Doing both would require thin-slicing the resources to the point that neither option would succeed. 'Both' would be a far less viable option than either. It's the proverbial hot-fudge-and-tuna-fish. They're fine separately, but combining them turns two good foods into one terrible one.

More maddening than the suggestion, though, was the tone in which it was presented. It was the patronizing/conciliatory tone of the peacemaker who saw the common ground between adversaries. “We don't need to argue about resources. We'll just magically conjure more! Silly little people.” Grrr. If I could magically conjure resources, would I do this job?

One of the old cultural-studies moves I remember from bygone days was the phrase “both/and strategy.” Should we first target racial or class discrimination? Both/and! Luckily, time and resources are infinite. Otherwise that would be messed/up.
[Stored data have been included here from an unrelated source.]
(* ===== verification/GoSlice.v ===== *)
(** * Go slices and [append]

    A slice is a view of a backing array; [append] writes into the array
    when it has spare capacity and otherwise moves to a fresh array whose
    capacity is chosen by the runtime ([grow]).  The storage package builds
    its key prefixes with [append], two of them from the same slice, so the
    sharing is part of the model. *)
From S2P Require Import Prelude Bytes.

Record slice := mkSlice { sl_array : nat; sl_len : nat }.

(** The heap: one list of [cap] bytes per backing array. *)
Abbreviation heap := (list bytes).

Definition slice_array (h : heap) (s : slice) : bytes := default [] (h !! sl_array s).
Definition slice_cap (h : heap) (s : slice) : nat := length (slice_array h s).
Definition slice_bytes (h : heap) (s : slice) : bytes := take (sl_len s) (slice_array h s).

(** A fresh slice with contents [b] and [spare] unused bytes of capacity. *)
Definition new_slice (b : bytes) (spare : nat) : M heap slice := fun h =>
  Done (mkSlice (length h) (length b)) (h ++ [b ++ replicate spare Byte.x00]).

Section append.
(** The runtime's [growslice]: the capacity for [newLen] bytes coming from
    an array of [oldCap]. *)
Context (grow : nat -> nat -> nat).

Definition go_append (s : slice) (data : bytes) : M heap slice := fun h =>
  let arr := slice_array h s in
  let newLen := (sl_len s + length data)%nat in
  if decide (newLen <= length arr)%nat then
    Done (mkSlice (sl_array s) newLen)
      (<[sl_array s := take (sl_len s) arr ++ data ++ drop newLen arr]> h)
  else
    Done (mkSlice (length h) newLen)
      (h ++ [take (sl_len s) arr ++ data ++ replicate (grow (length arr) newLen - newLen) Byte.x00]).

Definition slice_ok (h : heap) (s : slice) : Prop :=
  (sl_array s < length h)%nat /\ (sl_len s <= slice_cap h s)%nat.

Lemma length_slice_bytes h s : slice_ok h s -> length (slice_bytes h s) = sl_len s.
Proof. intros [_ ?]. unfold slice_bytes, slice_cap in *. rewrite length_take. lia. Qed.

(** Whatever the capacity, the appended slice reads as the concatenation,
    and slices of other arrays are unaffected. *)
Lemma go_append_spec s data h :
  slice_ok h s ->
  wp (go_append s data) (fun s' h' =>
    slice_ok h' s' /\ slice_bytes h' s' = slice_bytes h s ++ data
    /\ slice_ok h' s /\ slice_bytes h' s = slice_bytes h s
    /\ (forall t, slice_ok h t -> sl_array t <> sl_array s ->
          slice_ok h' t /\ slice_bytes h' t = slice_bytes h t
          /\ slice_cap h' t = slice_cap h t /\ sl_array t <> sl_array s')
    /\ slice_cap h' s = slice_cap h s
    /\ (if decide (sl_len s + length data <= slice_cap h s)%nat
        then sl_array s' = sl_array s else sl_array s' <> sl_array s))
    (fun _ _ => False) h.
Proof.
  intros [Harr Hlen]. unfold slice_cap in *. unfold wp, go_append.
  destruct (lookup_lt_is_Some_2 h (sl_array s) Harr) as [arr Ha].
  assert (slice_array h s = arr) as Hs by (unfold slice_array; by rewrite Ha).
  unfold slice_ok, slice_bytes, slice_cap. rewrite Hs in *.
  case_decide as Hd.
  - assert (slice_array (<[sl_array s:=take (sl_len s) arr ++ data
        ++ drop (sl_len s + length data) arr]> h) s
      = take (sl_len s) arr ++ data ++ drop (sl_len s + length data) arr) as Hs'.
    { unfold slice_array. by rewrite list_lookup_insert_eq. }
    unfold slice_array in Hs' |- *. simpl. rewrite Hs', !length_insert, !length_app, length_take, length_drop.
    split_and!; try lia; try done.
    + rewrite app_assoc, take_app_length'; [done|]. rewrite length_app, length_take. lia.
    + rewrite take_app_length'; [done|]. rewrite length_take. lia.
    + intros t [Ht1 Ht2] Hne. rewrite list_lookup_insert_ne by done. done.
  - simpl. unfold slice_array in *. simpl.
    rewrite list_lookup_middle by done. simpl. rewrite !length_app, length_take, length_replicate. simpl.
    rewrite lookup_app_l, Ha by done. simpl.
    split_and!; try lia; try done.
    + rewrite app_assoc, take_app_length'; [done|]. rewrite length_app, length_take. lia.
    + intros t [Ht1 Ht2] Hne. rewrite lookup_app_l by done. split_and!; try done; lia.
Qed.
End append.

(** The runtime's choice for byte arrays below 256 bytes: double, or the
    requested length if that is more, rounded up to an allocation size
    class. *)
Definition roundupsize (n : nat) : nat :=
  default n (head (filter (fun c => n <= c)%nat
    [8; 16; 24; 32; 48; 64; 80; 96; 112; 128; 144; 160; 176; 192; 208; 224; 240; 256]%nat)).

Definition go_grow (oldCap newLen : nat) : nat :=
  roundupsize (if decide (2 * oldCap < newLen)%nat then newLen else 2 * oldCap)%nat.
I once heard 'growing up' defined as 'the process of taking various prospective futures out behind the shed, pointing a shotgun between their cute little eyes, and blowing their #%*@# heads off.' It's a bit dark and dramatic, but it gets one big thing right: sometimes you have to make choices. That means saying 'no' to perfectly fine and valid things. I've made peace with the facts that I'll never play third base for the Orioles or sleep with Winona Ryder, as worthy as both of those pursuits are. Choosing to pursue other goals crowded out the time that could have gone into chasing those. That's okay; there's a time to keep options option, and there's a time to get on with it. You can't say 'yes' to everything.

Why this basic truth eludes educated people, I still don't know.